-------- Records for the task

(** Flash with the vectors of memory-layout.x: every exception to [fault_hang]. *)
Definition fault_hang_addr : Z := 0x08000201.
Definition demo_flash : gmap Z Z :=
  foldr (fun n b => ram_write (0x08000000 + 4 * Z.of_nat n) fault_hang_addr b) ∅ (seq 0 16).

Definition tty_world (input : list Z) : World Tty :=
  {| w_m := boot_machine {| tty_mem := demo_flash; tty_in := input; tty_out := []; tty_open := 27 |};
     w_comp := compiler_new; w_line := line_new; w_buf := replicate 4096 0; w_vm := vm_new; w_pool := replicate 4 0 |}.

Lemma tty_world_wf input : wf_world Arm (tty_world input).
Proof.
  constructor; cbn [w_m w_comp w_line w_buf w_vm w_pool tty_world];
    [apply registry_init_wf|apply compiler_new_wf|apply line_new_wf|apply code_zero_wf|apply vm_new_wf|apply pool_zero_wf].
Qed.

(** Boot with [lines] typed at the console, then [n] rounds. *)
Definition typed (lines : list (list Z)) : list Z := concat (map (fun l => l ++ [13]) lines).

Definition kernel (n : nat) (lines : list (list Z)) : Out (Loop * World Tty) :=
  (Reset Arm demo_link 4 ≫= turns Arm demo_link 4 zero_regs n) (tty_world (typed lines)).

Definition console (w : World Tty) : list Z := rev (tty_out (m_bus (w_m w))).

Definition demo_lines : list (list Z) :=
  [bytes "cap_claim GPIOA;"; bytes "fn f() { poke 0x40020014 1; }"; bytes "f();"; bytes "peek 0x40020014;"].

Lemma kernel_check n lines (P : Machine Tty -> Prop) `{!forall m, Decision (P m)} :
  match kernel n lines with Done (_, w) => bool_decide (P (w_m w)) | _ => false end = true ->
  exists l w, kernel n lines = Done (l, w) /\ P (w_m w).
Proof.
  intros E. destruct (kernel n lines) as [[l w]| |]; try done. exists l, w. split; [done|]. by apply bool_decide_eq_true_1 in E.
Qed.

Definition runs_next (l : Loop) : bool := match lp_pending l with Some (ROk (ORun _)) => true | _ => false end.

(** After 57 rounds the compiled [f();] is about to run. *)
Lemma demo_reaches :
  exists l w, session_state Arm demo_link 4 zero_regs (tty_world (typed demo_lines)) l w /\ runs_next l = true.
Proof. apply (session_check _ _ _ _ 57). vm_compute. reflexivity. Qed.

Lemma repl_session_safe_witness :
  exists l w, session_state Arm demo_link 4 zero_regs (tty_world (typed demo_lines)) l w /\
    runs_next l = true /\ wf_world Arm w /\ turn Arm demo_link 4 zero_regs l w <> Crash.
Proof.
  destruct demo_reaches as (l & w & Hs & Hr). exists l, w. split; [exact Hs|]. split; [exact Hr|].
  apply (repl_session_safe Arm demo_link 4 zero_regs zero_regs_u32 demo_link_wf (tty_world (typed demo_lines)) w l
    (tty_world_wf _) Hs).
  unfold runs_next in Hr. unfold trusted_pending. destruct (lp_pending l) as [[[]| |]|]; first [discriminate Hr|exact Logic.I].
Defined.

(** A session that forges slot 0 of the store: a program [a] with the given words. *)
Definition forged (words : list Z) : list (list Z) :=
  let poke_line a v := bytes "poke " ++ dec_bytes a ++ [32] ++ dec_bytes v ++ bytes ";" in
  [poke_line 0x2000F000 1; poke_line 0x2000F004 97; poke_line 0x2000F014 (Z.of_nat (length words))]
  ++ imap (fun i w => poke_line (0x2000F018 + 4 * Z.of_nat i) w) words
  ++ [bytes "load a;"; bytes "a();"].

(** [load] trusts the store. The store is ordinary SRAM that [poke] reaches
    without any capability, and the loaded words are called as they are: from
    a fresh boot, with no capability claimed, forged words crash the kernel, and
    a forged program writes a GPIO A register the session may not touch. *)
Theorem load_trusts_store :
  kernel 200 (forged [0x12345678]) = Crash /\
  exists l w, kernel 400 (forged (code [SPoke 0x40020014 1])) = Done (l, w) /\
    word_at Arm (w_m w) 0x40020014 = 1 /\ check_access Arm (m_regs (w_m w)) 0x40020014 = Err GpioA.
Proof.
  split; [vm_compute; reflexivity|].
  apply (kernel_check _ _ (fun m => word_at Arm m 0x40020014 = 1 /\ check_access Arm (m_regs m) 0x40020014 = Err GpioA)).
  vm_compute. reflexivity.
Qed.

(** [spawn] starts the tick but not the scheduler: after it the task is ready
    and SysTick runs with its interrupt enabled, and exceptions 14 and 15 still
    go to [fault_hang], because nothing installs the task handlers. The first
    tick therefore stops the system. *)
Theorem spawn_ticks_into_fault :
  exists l w, kernel 60 [bytes "fn f() { poke 0x20004000 7; }"; bytes "spawn f;"] = Done (l, w) /\
    word_at Arm (w_m w) (tcb_addr (lk_tcbs demo_link) 1 + 8) = state_val Ready /\
    Z.testbit (word_at Arm (w_m w) STK_CTRL) 0 = true /\ Z.testbit (word_at Arm (w_m w) STK_CTRL) 1 = true /\
    exc_vector Arm (vector_index sys_tick) (w_m w) = fault_hang_addr /\
    exc_vector Arm (vector_index pend_sv) (w_m w) = fault_hang_addr.
Proof.
  apply (kernel_check _ _ (fun m =>
    word_at Arm m (tcb_addr (lk_tcbs demo_link) 1 + 8) = state_val Ready /\
    Z.testbit (word_at Arm m STK_CTRL) 0 = true /\ Z.testbit (word_at Arm m STK_CTRL) 1 = true /\
    exc_vector Arm (vector_index sys_tick) m = fault_hang_addr /\ exc_vector Arm (vector_index pend_sv) m = fault_hang_addr)).
  vm_compute. reflexivity.
Qed.

(** The native path bypasses the gate: from a fresh boot, with no capability
    claimed, a session of authorised SRAM accesses writes a GPIO A register.
    The compiled function reads an SRAM word and then stores to the same word;
    its native code stores to the address it read instead. *)
Theorem native_bypasses_gate :
  exists l w, kernel 100 [bytes "poke 0x20004000 0x40020014;"; bytes "fn f() { peek 0x20004000; poke 0x20004000 5; }"; bytes "f();"]
      = Done (l, w) /\
    word_at Arm (w_m w) 0x40020014 = 5 /\ word_at Arm (w_m w) 0x20004000 = 0x40020014 /\
    check_access Arm (m_regs (w_m w)) 0x40020014 = Err GpioA.
Proof.
  apply (kernel_check _ _ (fun m => word_at Arm m 0x40020014 = 5 /\ word_at Arm m 0x20004000 = 0x40020014 /\
    check_access Arm (m_regs m) 0x40020014 = Err GpioA)).
  vm_compute. reflexivity.
Qed.

(** [flash_test] needs no capability: from a fresh boot, with nothing claimed,
    the command erases a sector and programs a word of flash. *)
Theorem flash_test_ungated :
  exists l w, kernel 20 [bytes "flash_test;"] = Done (l, w) /\
    word_at Arm (w_m w) STORE_BASE = 0xCAFEF00D /\ m_regs (w_m w) = REGISTRY_INIT.
Proof.
  apply (kernel_check _ _ (fun m => word_at Arm m STORE_BASE = 0xCAFEF00D /\ m_regs m = REGISTRY_INIT)).
  vm_compute. reflexivity.
Qed.

(** Only [enforced_poke_u32] writes the audit log: with SUPERUSER claimed the
    store a compiled program makes changes memory and leaves no entry, while the
    same store made by the [poke] command leaves one. *)
Theorem superuser_program_unaudited :
  (exists l w, kernel 90 [bytes "cap_claim SUPERUSER;"; bytes "fn f() { poke 0x20004000 5; }"; bytes "f();"] = Done (l, w) /\
    is_superuser_active (m_regs (w_m w)) = true /\
    word_at Arm (w_m w) 0x20004000 = 5 /\ total_audits (m_audit (w_m w)) = 0) /\
  (exists l w, kernel 90 [bytes "cap_claim SUPERUSER;"; bytes "poke 0x20004000 5;"] = Done (l, w) /\
    is_superuser_active (m_regs (w_m w)) = true /\
    word_at Arm (w_m w) 0x20004000 = 5 /\ total_audits (m_audit (w_m w)) = 1).
Proof.
  split.
  - apply (kernel_check _ _ (fun m => is_superuser_active (m_regs m) = true /\
      word_at Arm m 0x20004000 = 5 /\ total_audits (m_audit m) = 0)). vm_compute. reflexivity.
  - apply (kernel_check _ _ (fun m => is_superuser_active (m_regs m) = true /\
      word_at Arm m 0x20004000 = 5 /\ total_audits (m_audit m) = 1)). vm_compute. reflexivity.
Qed.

----------------

**Exercise prompt**
Out of the data above, give again only the lines starting at the one holding "Definition runs_next (l" and ending at the one holding "destruct demo_reaches as", unchanged.

**Response**
Definition runs_next (l : Loop) : bool := match lp_pending l with Some (ROk (ORun _)) => true | _ => false end.

(** After 57 rounds the compiled [f();] is about to run. *)
Lemma demo_reaches :
  exists l w, session_state Arm demo_link 4 zero_regs (tty_world (typed demo_lines)) l w /\ runs_next l = true.
Proof. apply (session_check _ _ _ _ 57). vm_compute. reflexivity. Qed.

Lemma repl_session_safe_witness :
  exists l w, session_state Arm demo_link 4 zero_regs (tty_world (typed demo_lines)) l w /\
    runs_next l = true /\ wf_world Arm w /\ turn Arm demo_link 4 zero_regs l w <> Crash.
Proof.
  destruct demo_reaches as (l & w & Hs & Hr). exists l, w. split; [exact Hs|]. split; [exact Hr|].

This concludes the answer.